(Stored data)
########

(** The invocation of a call in global mode. *)
Lemma global_invocation (calls : list (dict string * string))
    (p : string) (files0 : gmap string string)
    (u : dict string) (fileName binary : string) :
  vsearch_binary_filename p = Some binary →
  dict_mem "search_exact" u = false →
  let st := run_searches calls (initial_state p files0) in
  let pick := effective u (globalFlags (flags st)) in
  invocations (trace (sequence_search u fileName st).2)
  = (invocations (trace st) ++
     [global_base_args binary fileName ++
      ["--maxaccepts"; pick "maxaccepts"; "--id"; pick "id";
       "--iddef"; pick "iddef"; "--maxrejects"; pick "maxrejects";
       "--maxseqlength"; pick "maxseqlength";
       "--minseqlength"; pick "minseqlength"]])%list.
Proof.
  intros Hb Hm st pick.
  destruct (run_searches_invariant calls (initial_state p files0)
              flags_invariant_initial) as [[_ Hg] Hp].
  destruct (sequence_search_state u fileName st) as (_ & _ & ->).
  fold st in Hg, Hp. rewrite Hp. simpl. rewrite Hb, Hm. simpl.
  do 2 f_equal.
  set (gf := override_flags u (globalFlags (flags st))).
  assert (dict_keys gf = default_flag_names) as Hk.
  { unfold gf. by rewrite override_flags_keys. }
  assert (dict_wf gf) as Hwf.
  { unfold dict_wf. rewrite Hk. apply (bool_decide_unpack _). by vm_compute. }
  rewrite append_flags_to_args_wf by done. f_equal.
  rewrite (dict_items_of_keys gf Hwf), Hk.
  assert (∀ k, k ∈ default_flag_names → default "" (dict_get k gf) = pick k) as Hpick.
  { intros k Hk'. unfold pick, effective, gf.
    destruct (dict_get k u) as [v|] eqn:Hu; simpl.
    - rewrite (override_flags_get_user u _ k v); [done|done|]. by rewrite Hg.
    - rewrite override_flags_get_other; [done|]. by apply dict_get_None. }
  unfold flag_args, default_flag_names. simpl.
  rewrite !Hpick by (unfold default_flag_names; set_solver).
  done.
Qed.

(** C10: in exact mode the caller's flags never reach the tool.  In a
    process that has served any sequence of searches, on a platform with a
    tool binary, a call whose flag map has the key [search_exact] leaves the
    exact flag set empty and starts the tool once, with exactly the base
    arguments: binary, [--search_exact], query file, [--db], corpus, [--uc],
    report path, [--uc_allhits]. *)
Theorem exact_search_ignores_caller_flags
    (calls : list (dict string * string)) (p : string)
    (files0 : gmap string string) (userFlags : dict string)
    (fileName binary : string) :
  vsearch_binary_filename p = Some binary →
  dict_mem "search_exact" userFlags = true →
  let st := run_searches calls (initial_state p files0) in
  let st' := (sequence_search userFlags fileName st).2 in
  exactFlags (flags st') = [] ∧
  invocations (trace st')
  = (invocations (trace st) ++
     [[binary; "--search_exact"; fileName; "--db"; "usearch/sequences.fsa";
       "--uc"; drop_last 4 fileName +:+ ".uc"; "--uc_allhits"]])%list.
Proof.
  intros Hb Hm st st'. split.
  - destruct (run_searches_invariant ((userFlags, fileName) :: nil)
                st) as [[He _] _]; [|done].
    by destruct (run_searches_invariant calls (initial_state p files0)
                   flags_invariant_initial) as [? _].
  - by apply exact_invocation.
Qed.

(** C7 (amended): on a platform with a tool binary, in a process that has
    served any sequence of searches, a call starts the tool once: in exact
    mode if its flag map has the key [search_exact] (whatever the value),
    in global mode otherwise.  In global mode each of the six flags, and so
    [maxaccepts], carries the caller's value if the caller names the flag,
    else the value the process-wide set holds at that moment, which is [50]
    for the first call of the process. *)
Theorem sequence_search_mode_selection
    (calls : list (dict string * string)) (p : string)
    (files0 : gmap string string) (userFlags : dict string)
    (fileName binary : string) :
  vsearch_binary_filename p = Some binary →
  let st := run_searches calls (initial_state p files0) in
  let st' := (sequence_search userFlags fileName st).2 in
  let pick := effective userFlags (globalFlags (flags st)) in
  invocations (trace st')
  = (invocations (trace st) ++
     [if dict_mem "search_exact" userFlags
      then exact_base_args binary fileName
      else (global_base_args binary fileName ++
            ["--maxaccepts"; pick "maxaccepts"; "--id"; pick "id";
             "--iddef"; pick "iddef"; "--maxrejects"; pick "maxrejects";
             "--maxseqlength"; pick "maxseqlength";
             "--minseqlength"; pick "minseqlength"])%list])%list
  ∧ (calls = [] →
     pick "maxaccepts" = default "50" (dict_get "maxaccepts" userFlags)).
Proof.
  intros Hb st st' pick. split.
  - destruct (dict_mem "search_exact" userFlags) eqn:Hm.
    + by apply exact_invocation.
    + by apply global_invocation.
  - intros ->. reflexivity.
Qed.

End WithTool.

########

● **TASK DETAILS**
Which lines of the data contain the string "maxseqlength"? Copy each one.

● **RESPONSE TO THIS EXERCISE**
       "--maxseqlength"; pick "maxseqlength";
             "--maxseqlength"; pick "maxseqlength";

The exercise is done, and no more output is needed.